Possible prospective tasks of the intern
- Derive and discuss potential research cases of AI-driven convergence
- Design and set up a (quantitative) research approach
- Conduct a (quantitative) research approach (e.g., via a survey or an experiment)
- Summarize the results in research articles
General information about the workgroup, the university, and the region
- Julian Lehmann is an Associate Professor at W. P. Carey School of Business at Arizona State University in Phoenix, Arizona. He holds a bachelor's and master's degree in Information Systems and a Ph.D. equivalent, Dr. rer. pol., from the University of Cologne, Germany. Prof. Lehmann's research program focuses on novel management and information systems phenomena such as how firms create strategic value from digital technology, digital innovation, and entrepreneurship. His research has appeared in premier scientific journals and conferences, including MIS Quarterly, Communications of the Association for Information Systems, Business & Information Systems Engineering, Academy of Management Proceedings, and International Conference on Information Systems
- The Arizona State University (ASU) is a public research university with more than 15,000+ full-time, degree-seeking undergraduates and 123,000 full-time, degree-seeking graduates worldwide. At ASU, students can study what they love, collaborate across disciplines, and tackle real-world challenges. ASU prepares tomorrow's business leaders to create positive change on a global scale.
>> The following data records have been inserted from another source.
(** The effect that decrypts the subject of the open row; [encryptedKey] is that
    of its content, once it is there. *)
Definition subject_effect (d : Data) (encryptedKey : option jstr) (p : Page) : BM Page :=
  match activeThread d p, encryptedKey with
  | Some r, Some ((_ :: _) as key) =>
    if negb (truthy_str (encryptedSubject r)) then mret p
    else
      decryptedSubject ← WebText.decryptEnvelopeText (encryptedSubject r) (Some key) (Some (recipientDid r));
      mret (if jeqb decryptedSubject WebText.ENCRYPTED_PLACEHOLDER then p
            else PageOf (activeId p) (localRead p) (<[id r := decryptedSubject]> (subjectTextById p)) (keyPresenceByDid p))
  | _, _ => mret p
  end.

(** The effect that looks for the recipients' keys. *)
Definition presence_toCheck (d : Data) (p : Page) : list jstr :=
  List.filter (fun did => bool_decide (keyPresenceByDid p !! did = None)) (distinct (List.filter truthy_str (map recipientDid (threads d p)))).
Definition presence_effect (d : Data) (p : Page) : BM Page :=
  pairs ← eff_map (fun did => has ← RecipientKeyring.hasRecipientPrivateKey did; mret (did, has)) (presence_toCheck d p);
  mret (PageOf (activeId p) (localRead p) (subjectTextById p) (fold_left (fun m kv => <[kv.1 := kv.2]> m) pairs (keyPresenceByDid p))).

(** Where the agent switcher goes, if it goes. *)
Definition handleAgentSwitch (did nextDid : jstr) : res (option jstr) :=
  if negb (truthy_str nextDid) || jeqb nextDid did then Ok None
  else enc ← encodeURIComponent nextDid; Ok (Some (js "/agent/" ++ enc)).

End list.
End AgentList.

(** * Lemmas *)

(** The page starts the executor exactly when the executor would find something
    to do. *)
Lemma hasEligible_exact ms : AutoRun.hasEligible ms = negb (bool_decide (eligibleMessages ms = [])).
Proof.
  unfold AutoRun.hasEligible, eligibleMessages. induction ms as [|m ms IH]; [done|]. cbn [existsb List.filter]. rewrite IH.
  assert ((if truthy_ostr (auto_reply_sent_at m) then false
           else match auto_reply_decision m with
           | Some auto_accept | Some auto_decline => true
           | Some queue_for_human => match auto_reply_reason m with Some r => jeqb r (js "calendar_unavailable") | None => false end
           | _ => false
           end) = eligible m) as ->.
  { unfold eligible. destruct (auto_reply_decision m) as [[]|]; by destruct (truthy_ostr _). }
  by destruct (eligible m).
Qed.

Definition pair_ok (kv : jstr * jstr) : Prop :=
  (Forall unit_ok kv.1 /\ is_well_formed kv.1 = true) /\ (Forall unit_ok kv.2 /\ is_well_formed kv.2 = true).

Lemma form_encode_bytes s : form_encode s = flat_map form_byte (utf8_encode s).
Proof. done. Qed.

(** What the form encoder writes, the URL parser leaves alone. *)
Lemma form_byte_fixed b : byte_ok b -> flat_map query_byte (form_byte b) = form_byte b.
Proof.
  intros Hb. assert (bool_decide (flat_map query_byte (form_byte b) = form_byte b) = true) as H; [|by apply bool_decide_eq_true in H].
  revert b Hb. apply forall_bytes. by vm_compute.
Qed.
- Renner, M., Lins, S., Söllner, M., Jarvenpaa, S., & Sunyaev, A. (2023). Artificial intelligence-driven convergence and its moderating effect on multi-source trust transfer 56th Hawaii International Conference on System Sciences (HICSS), Forthcoming.
- Renner, M., Lins, S., Söllner, M., Thiebes, S., & Sunyaev, A. (2021). Achieving Trustworthy Artificial Intelligence: Multi-Source Trust Transfer in Artificial Intelligence-capable Technology 42nd International Conference on Information Systems (ICIS), Austin, TX, USA.